[Collected data entries]
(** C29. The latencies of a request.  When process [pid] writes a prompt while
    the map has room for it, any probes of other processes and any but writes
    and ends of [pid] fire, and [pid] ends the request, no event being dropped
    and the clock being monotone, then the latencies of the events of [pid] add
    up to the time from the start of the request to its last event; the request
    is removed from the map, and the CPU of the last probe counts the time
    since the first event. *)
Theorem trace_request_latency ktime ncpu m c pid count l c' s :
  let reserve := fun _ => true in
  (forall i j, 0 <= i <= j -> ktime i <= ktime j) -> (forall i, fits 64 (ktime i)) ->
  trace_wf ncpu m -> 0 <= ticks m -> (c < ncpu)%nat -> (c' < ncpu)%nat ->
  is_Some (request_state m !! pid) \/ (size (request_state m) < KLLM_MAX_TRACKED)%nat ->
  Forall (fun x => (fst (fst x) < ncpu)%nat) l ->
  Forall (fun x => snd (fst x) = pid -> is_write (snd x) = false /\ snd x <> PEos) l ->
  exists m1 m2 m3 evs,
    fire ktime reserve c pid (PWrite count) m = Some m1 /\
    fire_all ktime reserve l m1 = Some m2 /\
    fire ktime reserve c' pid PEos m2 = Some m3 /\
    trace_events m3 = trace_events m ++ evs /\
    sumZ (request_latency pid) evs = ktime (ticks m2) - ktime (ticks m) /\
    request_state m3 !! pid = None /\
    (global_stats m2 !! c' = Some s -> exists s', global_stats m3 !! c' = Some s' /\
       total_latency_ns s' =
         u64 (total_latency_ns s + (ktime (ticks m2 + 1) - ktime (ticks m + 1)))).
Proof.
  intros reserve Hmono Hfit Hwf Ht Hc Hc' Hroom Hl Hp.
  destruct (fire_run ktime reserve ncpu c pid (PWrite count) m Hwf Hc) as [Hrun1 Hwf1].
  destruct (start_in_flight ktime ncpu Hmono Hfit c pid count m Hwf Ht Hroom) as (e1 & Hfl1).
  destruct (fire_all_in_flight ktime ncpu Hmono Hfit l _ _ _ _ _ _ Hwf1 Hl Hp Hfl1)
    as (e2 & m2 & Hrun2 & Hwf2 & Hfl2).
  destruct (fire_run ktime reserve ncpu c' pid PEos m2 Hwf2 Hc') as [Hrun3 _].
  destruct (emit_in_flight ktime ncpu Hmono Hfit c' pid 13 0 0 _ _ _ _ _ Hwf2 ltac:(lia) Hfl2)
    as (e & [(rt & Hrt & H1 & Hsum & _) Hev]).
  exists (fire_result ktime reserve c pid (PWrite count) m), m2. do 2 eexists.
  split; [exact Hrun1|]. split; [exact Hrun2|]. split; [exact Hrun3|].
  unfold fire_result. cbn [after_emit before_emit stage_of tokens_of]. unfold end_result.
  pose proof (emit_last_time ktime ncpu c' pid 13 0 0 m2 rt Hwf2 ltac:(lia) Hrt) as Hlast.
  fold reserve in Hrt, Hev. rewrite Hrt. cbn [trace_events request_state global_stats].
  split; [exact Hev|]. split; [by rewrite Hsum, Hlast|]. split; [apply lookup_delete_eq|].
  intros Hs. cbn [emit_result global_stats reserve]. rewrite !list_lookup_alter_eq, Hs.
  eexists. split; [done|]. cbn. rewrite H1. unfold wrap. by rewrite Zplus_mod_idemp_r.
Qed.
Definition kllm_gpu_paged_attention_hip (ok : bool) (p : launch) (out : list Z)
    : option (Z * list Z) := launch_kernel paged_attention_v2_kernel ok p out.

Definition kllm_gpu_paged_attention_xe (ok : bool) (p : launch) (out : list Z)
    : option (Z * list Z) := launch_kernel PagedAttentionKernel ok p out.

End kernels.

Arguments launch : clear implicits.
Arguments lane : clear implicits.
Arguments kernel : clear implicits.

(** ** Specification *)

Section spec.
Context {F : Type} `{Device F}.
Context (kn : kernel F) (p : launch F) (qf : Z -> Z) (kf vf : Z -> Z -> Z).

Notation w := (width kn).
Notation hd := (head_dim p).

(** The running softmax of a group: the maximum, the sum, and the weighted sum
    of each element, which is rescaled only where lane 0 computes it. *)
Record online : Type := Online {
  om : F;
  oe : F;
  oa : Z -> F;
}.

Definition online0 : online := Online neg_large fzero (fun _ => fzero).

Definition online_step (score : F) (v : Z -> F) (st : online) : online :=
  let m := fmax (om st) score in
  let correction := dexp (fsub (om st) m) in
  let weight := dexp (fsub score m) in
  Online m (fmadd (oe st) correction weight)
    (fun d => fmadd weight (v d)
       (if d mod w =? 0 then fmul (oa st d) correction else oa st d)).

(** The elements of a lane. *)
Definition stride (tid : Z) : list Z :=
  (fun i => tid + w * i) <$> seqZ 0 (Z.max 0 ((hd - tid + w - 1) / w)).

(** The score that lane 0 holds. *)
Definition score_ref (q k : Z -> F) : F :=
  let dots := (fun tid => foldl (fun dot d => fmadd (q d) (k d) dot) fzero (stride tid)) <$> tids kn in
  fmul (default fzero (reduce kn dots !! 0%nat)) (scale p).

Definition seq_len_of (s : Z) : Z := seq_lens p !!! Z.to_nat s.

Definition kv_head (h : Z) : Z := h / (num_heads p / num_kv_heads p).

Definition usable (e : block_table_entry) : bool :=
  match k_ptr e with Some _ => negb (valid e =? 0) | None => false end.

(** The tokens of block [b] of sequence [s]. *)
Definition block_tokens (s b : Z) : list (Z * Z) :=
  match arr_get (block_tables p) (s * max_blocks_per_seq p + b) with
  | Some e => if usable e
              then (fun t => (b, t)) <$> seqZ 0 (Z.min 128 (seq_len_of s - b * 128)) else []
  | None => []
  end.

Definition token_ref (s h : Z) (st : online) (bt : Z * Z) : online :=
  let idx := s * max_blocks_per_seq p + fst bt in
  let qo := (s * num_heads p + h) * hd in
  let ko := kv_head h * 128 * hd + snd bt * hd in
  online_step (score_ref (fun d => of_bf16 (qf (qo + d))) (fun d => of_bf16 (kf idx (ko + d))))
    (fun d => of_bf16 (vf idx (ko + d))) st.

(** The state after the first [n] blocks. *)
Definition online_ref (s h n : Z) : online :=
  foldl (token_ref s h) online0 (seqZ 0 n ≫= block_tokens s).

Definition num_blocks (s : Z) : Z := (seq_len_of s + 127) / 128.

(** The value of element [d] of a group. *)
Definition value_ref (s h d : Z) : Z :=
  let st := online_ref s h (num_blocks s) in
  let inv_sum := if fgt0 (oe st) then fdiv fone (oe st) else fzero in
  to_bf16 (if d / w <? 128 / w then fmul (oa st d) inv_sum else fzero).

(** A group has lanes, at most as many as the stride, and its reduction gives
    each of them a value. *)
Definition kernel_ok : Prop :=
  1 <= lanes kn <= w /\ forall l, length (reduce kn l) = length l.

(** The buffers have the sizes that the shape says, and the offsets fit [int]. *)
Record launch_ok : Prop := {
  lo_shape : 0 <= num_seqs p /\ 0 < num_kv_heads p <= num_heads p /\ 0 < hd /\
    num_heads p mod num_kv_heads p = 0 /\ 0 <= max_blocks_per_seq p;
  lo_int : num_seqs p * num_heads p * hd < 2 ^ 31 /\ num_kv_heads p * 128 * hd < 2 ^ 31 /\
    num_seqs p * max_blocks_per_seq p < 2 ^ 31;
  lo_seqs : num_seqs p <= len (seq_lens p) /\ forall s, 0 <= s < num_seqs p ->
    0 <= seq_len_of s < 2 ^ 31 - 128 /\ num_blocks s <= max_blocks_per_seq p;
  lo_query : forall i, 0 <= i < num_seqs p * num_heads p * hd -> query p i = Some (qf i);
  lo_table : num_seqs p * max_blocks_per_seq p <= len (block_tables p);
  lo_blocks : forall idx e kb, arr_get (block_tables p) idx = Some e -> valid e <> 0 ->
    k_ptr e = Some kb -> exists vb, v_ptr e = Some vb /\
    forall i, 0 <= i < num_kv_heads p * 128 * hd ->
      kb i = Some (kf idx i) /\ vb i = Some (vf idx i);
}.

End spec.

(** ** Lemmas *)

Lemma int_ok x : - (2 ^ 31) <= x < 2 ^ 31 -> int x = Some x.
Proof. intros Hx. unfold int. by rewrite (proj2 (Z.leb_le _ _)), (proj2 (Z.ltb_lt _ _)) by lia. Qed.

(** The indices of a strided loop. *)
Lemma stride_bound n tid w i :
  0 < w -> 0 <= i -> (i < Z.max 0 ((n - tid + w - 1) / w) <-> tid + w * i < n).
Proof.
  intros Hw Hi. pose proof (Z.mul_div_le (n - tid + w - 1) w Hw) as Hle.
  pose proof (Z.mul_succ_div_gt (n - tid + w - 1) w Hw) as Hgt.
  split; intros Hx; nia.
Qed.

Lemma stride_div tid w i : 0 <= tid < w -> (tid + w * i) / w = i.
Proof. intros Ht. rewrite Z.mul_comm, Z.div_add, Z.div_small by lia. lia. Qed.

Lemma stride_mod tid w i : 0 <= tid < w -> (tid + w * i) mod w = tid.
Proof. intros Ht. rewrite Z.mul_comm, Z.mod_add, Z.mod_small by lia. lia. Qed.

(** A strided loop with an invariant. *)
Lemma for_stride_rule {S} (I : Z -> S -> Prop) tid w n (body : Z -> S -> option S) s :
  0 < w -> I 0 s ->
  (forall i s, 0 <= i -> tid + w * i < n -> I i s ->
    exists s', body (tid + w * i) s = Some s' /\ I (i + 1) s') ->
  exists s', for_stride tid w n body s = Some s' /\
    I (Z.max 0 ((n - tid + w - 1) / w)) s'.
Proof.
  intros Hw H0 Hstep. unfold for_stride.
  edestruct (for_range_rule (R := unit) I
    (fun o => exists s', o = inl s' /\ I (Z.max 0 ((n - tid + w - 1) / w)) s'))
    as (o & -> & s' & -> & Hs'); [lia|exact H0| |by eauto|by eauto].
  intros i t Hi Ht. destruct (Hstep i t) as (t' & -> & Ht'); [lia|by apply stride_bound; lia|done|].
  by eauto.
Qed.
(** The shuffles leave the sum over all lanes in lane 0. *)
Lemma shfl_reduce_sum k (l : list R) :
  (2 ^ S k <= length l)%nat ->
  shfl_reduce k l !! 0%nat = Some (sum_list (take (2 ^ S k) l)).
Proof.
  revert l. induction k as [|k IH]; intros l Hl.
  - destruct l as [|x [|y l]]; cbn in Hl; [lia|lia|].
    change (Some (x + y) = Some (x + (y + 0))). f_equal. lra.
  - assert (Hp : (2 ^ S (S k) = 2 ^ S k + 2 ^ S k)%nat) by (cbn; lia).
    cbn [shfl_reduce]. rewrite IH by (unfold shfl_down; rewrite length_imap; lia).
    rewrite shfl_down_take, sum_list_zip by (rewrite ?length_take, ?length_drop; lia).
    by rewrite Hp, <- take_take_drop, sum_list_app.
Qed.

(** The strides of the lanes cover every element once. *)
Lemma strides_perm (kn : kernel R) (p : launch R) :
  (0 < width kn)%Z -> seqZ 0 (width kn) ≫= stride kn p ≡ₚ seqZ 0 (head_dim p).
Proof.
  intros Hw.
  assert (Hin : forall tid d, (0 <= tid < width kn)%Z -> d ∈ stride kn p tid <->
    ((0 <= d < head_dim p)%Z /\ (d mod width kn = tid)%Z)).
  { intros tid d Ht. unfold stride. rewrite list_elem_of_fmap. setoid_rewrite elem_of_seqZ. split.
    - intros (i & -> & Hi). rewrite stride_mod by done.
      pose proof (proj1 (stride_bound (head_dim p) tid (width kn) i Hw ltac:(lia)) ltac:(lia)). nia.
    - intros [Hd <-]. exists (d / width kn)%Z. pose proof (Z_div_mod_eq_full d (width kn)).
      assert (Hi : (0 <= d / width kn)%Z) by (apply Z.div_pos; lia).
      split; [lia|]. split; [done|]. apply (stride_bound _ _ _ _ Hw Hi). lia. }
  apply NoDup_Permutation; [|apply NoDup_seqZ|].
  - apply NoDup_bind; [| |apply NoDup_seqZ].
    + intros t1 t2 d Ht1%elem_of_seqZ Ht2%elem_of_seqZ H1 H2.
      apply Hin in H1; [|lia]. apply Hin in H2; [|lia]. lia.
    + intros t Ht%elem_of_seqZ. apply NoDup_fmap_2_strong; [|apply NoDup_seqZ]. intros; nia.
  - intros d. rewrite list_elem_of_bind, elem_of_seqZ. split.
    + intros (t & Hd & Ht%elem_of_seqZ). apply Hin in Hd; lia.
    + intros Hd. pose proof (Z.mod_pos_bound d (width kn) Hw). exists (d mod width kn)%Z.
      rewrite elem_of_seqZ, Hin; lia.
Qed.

AIM OF THE TASK>
The range runs from the line above containing "(** The elements of a lane. *)" to the line containing "let inv_sum := if", inclusive. Restate those lines word for word and no others.

REPLY TO THE EXERCISE>
(** The elements of a lane. *)
Definition stride (tid : Z) : list Z :=
  (fun i => tid + w * i) <$> seqZ 0 (Z.max 0 ((hd - tid + w - 1) / w)).

(** The score that lane 0 holds. *)
Definition score_ref (q k : Z -> F) : F :=
  let dots := (fun tid => foldl (fun dot d => fmadd (q d) (k d) dot) fzero (stride tid)) <$> tids kn in
  fmul (default fzero (reduce kn dots !! 0%nat)) (scale p).

Definition seq_len_of (s : Z) : Z := seq_lens p !!! Z.to_nat s.

Definition kv_head (h : Z) : Z := h / (num_heads p / num_kv_heads p).

Definition usable (e : block_table_entry) : bool :=
  match k_ptr e with Some _ => negb (valid e =? 0) | None => false end.

(** The tokens of block [b] of sequence [s]. *)
Definition block_tokens (s b : Z) : list (Z * Z) :=
  match arr_get (block_tables p) (s * max_blocks_per_seq p + b) with
  | Some e => if usable e
              then (fun t => (b, t)) <$> seqZ 0 (Z.min 128 (seq_len_of s - b * 128)) else []
  | None => []
  end.

Definition token_ref (s h : Z) (st : online) (bt : Z * Z) : online :=
  let idx := s * max_blocks_per_seq p + fst bt in
  let qo := (s * num_heads p + h) * hd in
  let ko := kv_head h * 128 * hd + snd bt * hd in
  online_step (score_ref (fun d => of_bf16 (qf (qo + d))) (fun d => of_bf16 (kf idx (ko + d))))
    (fun d => of_bf16 (vf idx (ko + d))) st.

(** The state after the first [n] blocks. *)
Definition online_ref (s h n : Z) : online :=
  foldl (token_ref s h) online0 (seqZ 0 n ≫= block_tokens s).

Definition num_blocks (s : Z) : Z := (seq_len_of s + 127) / 128.

(** The value of element [d] of a group. *)
Definition value_ref (s h d : Z) : Z :=
  let st := online_ref s h (num_blocks s) in
  let inv_sum := if fgt0 (oe st) then fdiv fone (oe st) else fzero in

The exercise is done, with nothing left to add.